> _TASK_: Look below for the line holding "([decode_blocks], [tbt_loop], [depth_loop], [split_loop]), each" and the line holding "([raise_bits], [raise_count], [java_grown_capacity]);". Transcribe exactly those lines and all lines between them, nothing more.

(Beginning of RECORDS SUPPLIED)

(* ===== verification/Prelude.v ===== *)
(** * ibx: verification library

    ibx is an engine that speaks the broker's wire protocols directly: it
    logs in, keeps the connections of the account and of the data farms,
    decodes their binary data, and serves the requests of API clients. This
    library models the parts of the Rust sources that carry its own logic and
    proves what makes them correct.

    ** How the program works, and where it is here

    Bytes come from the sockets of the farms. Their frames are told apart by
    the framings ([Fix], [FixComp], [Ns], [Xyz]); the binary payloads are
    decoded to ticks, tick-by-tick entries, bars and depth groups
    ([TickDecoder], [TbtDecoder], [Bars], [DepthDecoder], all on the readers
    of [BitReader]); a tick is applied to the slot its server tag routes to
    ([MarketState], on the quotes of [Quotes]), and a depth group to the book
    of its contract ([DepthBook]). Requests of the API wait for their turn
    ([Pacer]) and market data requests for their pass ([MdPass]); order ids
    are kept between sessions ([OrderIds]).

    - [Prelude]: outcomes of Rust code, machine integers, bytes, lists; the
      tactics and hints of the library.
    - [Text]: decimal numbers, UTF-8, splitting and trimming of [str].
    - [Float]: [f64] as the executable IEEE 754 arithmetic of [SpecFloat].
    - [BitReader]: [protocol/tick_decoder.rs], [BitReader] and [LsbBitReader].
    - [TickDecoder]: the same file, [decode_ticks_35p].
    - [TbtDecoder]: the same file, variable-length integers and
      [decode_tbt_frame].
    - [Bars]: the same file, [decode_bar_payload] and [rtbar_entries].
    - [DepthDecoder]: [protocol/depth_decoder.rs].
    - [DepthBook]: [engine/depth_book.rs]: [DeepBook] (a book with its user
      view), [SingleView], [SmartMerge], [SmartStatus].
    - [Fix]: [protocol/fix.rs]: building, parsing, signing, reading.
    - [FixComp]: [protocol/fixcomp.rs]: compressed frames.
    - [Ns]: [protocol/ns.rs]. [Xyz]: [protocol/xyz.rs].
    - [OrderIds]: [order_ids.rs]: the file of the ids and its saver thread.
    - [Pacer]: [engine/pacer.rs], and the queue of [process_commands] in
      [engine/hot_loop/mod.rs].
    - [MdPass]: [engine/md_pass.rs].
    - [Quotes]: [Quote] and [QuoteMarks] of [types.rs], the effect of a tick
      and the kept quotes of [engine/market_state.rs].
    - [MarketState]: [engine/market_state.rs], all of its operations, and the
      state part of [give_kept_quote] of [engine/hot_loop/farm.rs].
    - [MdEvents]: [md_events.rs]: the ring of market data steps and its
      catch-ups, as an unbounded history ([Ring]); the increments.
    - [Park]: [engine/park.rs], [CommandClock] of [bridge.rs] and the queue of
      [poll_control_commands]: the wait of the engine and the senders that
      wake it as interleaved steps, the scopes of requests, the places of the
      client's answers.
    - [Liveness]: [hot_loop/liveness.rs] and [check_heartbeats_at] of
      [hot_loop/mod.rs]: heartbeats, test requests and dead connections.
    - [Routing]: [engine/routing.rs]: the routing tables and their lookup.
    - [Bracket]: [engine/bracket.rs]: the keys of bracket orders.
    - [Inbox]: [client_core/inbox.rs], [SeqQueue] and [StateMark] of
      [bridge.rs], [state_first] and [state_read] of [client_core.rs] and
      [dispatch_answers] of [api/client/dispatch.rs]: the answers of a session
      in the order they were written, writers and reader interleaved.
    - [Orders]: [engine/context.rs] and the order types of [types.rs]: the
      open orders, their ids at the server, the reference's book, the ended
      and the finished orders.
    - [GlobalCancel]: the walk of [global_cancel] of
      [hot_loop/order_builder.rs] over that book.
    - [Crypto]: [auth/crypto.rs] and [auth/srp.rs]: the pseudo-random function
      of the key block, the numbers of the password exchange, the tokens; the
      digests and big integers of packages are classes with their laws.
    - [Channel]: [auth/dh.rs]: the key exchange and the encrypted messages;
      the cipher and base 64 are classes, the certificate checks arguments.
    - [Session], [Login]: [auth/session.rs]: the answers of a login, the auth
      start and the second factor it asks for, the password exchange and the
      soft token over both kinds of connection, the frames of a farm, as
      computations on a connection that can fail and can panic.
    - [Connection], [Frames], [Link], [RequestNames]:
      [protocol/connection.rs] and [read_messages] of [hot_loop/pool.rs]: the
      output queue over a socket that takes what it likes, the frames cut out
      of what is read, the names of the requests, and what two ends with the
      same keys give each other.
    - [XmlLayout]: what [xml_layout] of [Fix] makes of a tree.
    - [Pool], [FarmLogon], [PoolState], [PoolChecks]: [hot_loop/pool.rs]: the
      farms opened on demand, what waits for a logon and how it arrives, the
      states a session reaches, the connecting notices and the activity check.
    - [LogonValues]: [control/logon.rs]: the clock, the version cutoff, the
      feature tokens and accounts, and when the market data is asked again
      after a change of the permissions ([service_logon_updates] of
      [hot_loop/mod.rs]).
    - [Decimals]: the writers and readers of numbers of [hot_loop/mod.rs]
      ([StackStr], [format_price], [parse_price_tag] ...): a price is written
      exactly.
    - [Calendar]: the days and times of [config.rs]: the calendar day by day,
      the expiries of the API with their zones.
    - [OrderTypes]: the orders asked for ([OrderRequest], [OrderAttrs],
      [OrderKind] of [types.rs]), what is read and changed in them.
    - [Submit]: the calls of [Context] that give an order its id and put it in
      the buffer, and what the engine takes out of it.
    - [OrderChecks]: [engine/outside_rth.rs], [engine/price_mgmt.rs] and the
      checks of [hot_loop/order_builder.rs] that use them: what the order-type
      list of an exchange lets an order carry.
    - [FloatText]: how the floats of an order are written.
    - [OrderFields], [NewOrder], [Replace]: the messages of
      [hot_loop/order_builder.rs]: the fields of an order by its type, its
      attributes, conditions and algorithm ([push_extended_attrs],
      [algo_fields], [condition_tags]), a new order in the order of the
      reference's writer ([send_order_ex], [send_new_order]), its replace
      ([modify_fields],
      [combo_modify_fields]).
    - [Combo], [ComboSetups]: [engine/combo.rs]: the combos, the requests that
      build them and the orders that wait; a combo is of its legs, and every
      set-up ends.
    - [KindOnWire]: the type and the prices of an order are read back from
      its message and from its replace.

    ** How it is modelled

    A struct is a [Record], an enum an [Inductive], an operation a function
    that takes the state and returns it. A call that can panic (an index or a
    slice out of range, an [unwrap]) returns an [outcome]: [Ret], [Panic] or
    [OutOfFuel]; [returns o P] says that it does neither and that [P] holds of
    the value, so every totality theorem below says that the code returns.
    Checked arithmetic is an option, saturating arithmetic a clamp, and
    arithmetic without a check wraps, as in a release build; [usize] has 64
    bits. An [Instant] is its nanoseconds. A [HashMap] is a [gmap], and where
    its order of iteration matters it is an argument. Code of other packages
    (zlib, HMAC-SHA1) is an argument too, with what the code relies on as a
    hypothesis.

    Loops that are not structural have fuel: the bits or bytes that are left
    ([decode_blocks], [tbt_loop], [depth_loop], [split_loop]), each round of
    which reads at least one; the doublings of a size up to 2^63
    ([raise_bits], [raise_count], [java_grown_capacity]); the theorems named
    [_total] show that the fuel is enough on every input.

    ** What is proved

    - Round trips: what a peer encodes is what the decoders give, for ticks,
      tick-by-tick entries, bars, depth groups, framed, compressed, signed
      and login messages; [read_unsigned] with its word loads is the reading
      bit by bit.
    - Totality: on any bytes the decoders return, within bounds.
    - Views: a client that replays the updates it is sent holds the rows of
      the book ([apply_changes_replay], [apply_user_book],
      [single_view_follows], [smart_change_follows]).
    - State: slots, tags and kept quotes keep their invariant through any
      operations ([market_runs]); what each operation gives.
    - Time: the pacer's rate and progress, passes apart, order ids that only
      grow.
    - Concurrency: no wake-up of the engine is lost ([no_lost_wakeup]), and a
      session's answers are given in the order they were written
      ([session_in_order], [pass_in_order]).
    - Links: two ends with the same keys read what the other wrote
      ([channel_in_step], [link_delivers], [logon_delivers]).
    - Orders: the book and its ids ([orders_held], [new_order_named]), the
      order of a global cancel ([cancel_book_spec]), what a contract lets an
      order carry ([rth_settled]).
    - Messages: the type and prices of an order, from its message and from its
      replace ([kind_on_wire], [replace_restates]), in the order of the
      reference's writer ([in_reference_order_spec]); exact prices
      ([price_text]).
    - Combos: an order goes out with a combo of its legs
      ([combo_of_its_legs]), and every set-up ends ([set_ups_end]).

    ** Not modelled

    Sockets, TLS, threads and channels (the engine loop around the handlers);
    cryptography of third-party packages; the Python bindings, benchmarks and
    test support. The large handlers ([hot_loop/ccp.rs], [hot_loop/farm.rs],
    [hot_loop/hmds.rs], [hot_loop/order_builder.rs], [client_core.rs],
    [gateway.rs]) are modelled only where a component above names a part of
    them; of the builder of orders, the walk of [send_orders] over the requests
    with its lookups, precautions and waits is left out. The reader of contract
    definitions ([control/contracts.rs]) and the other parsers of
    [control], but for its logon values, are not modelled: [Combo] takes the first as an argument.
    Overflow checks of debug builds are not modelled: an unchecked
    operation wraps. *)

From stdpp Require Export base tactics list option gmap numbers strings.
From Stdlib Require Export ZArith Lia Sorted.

(End of RECORDS SUPPLIED)

> _RESULT FOR THIS EXERCISE_:
    ([decode_blocks], [tbt_loop], [depth_loop], [split_loop]), each round of
    which reads at least one; the doublings of a size up to 2^63
    ([raise_bits], [raise_count], [java_grown_capacity]); the theorems named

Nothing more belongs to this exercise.